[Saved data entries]
┄┄┄┄┄┄
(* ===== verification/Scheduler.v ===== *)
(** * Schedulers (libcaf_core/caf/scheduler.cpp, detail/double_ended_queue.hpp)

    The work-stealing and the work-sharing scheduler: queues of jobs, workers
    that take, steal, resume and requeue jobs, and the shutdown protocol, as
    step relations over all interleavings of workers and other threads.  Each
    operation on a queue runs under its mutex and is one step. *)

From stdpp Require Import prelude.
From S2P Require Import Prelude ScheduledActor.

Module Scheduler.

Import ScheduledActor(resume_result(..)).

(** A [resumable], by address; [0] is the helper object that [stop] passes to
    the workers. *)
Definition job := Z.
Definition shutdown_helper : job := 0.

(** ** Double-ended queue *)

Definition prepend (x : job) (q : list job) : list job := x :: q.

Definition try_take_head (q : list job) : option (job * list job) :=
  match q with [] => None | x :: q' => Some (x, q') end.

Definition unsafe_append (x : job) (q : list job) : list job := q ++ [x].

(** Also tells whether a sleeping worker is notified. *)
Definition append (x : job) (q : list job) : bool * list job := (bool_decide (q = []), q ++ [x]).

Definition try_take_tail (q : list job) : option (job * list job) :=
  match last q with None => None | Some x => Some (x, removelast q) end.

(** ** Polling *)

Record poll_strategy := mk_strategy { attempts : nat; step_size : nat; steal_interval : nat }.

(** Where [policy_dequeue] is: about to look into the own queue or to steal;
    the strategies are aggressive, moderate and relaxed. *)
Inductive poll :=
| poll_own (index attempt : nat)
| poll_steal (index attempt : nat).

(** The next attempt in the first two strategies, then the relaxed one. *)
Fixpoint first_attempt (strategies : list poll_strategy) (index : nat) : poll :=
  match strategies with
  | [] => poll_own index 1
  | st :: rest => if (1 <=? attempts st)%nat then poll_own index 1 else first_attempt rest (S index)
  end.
┄┄┄┄┄┄
Work required →
The lines above, from the start of the records through the one containing "Module Scheduler.", are to be printed exactly, and nothing else is to be included.

Worked solution →
(* ===== verification/Scheduler.v ===== *)
(** * Schedulers (libcaf_core/caf/scheduler.cpp, detail/double_ended_queue.hpp)

    The work-stealing and the work-sharing scheduler: queues of jobs, workers
    that take, steal, resume and requeue jobs, and the shutdown protocol, as
    step relations over all interleavings of workers and other threads.  Each
    operation on a queue runs under its mutex and is one step. *)

From stdpp Require Import prelude.
From S2P Require Import Prelude ScheduledActor.

Module Scheduler.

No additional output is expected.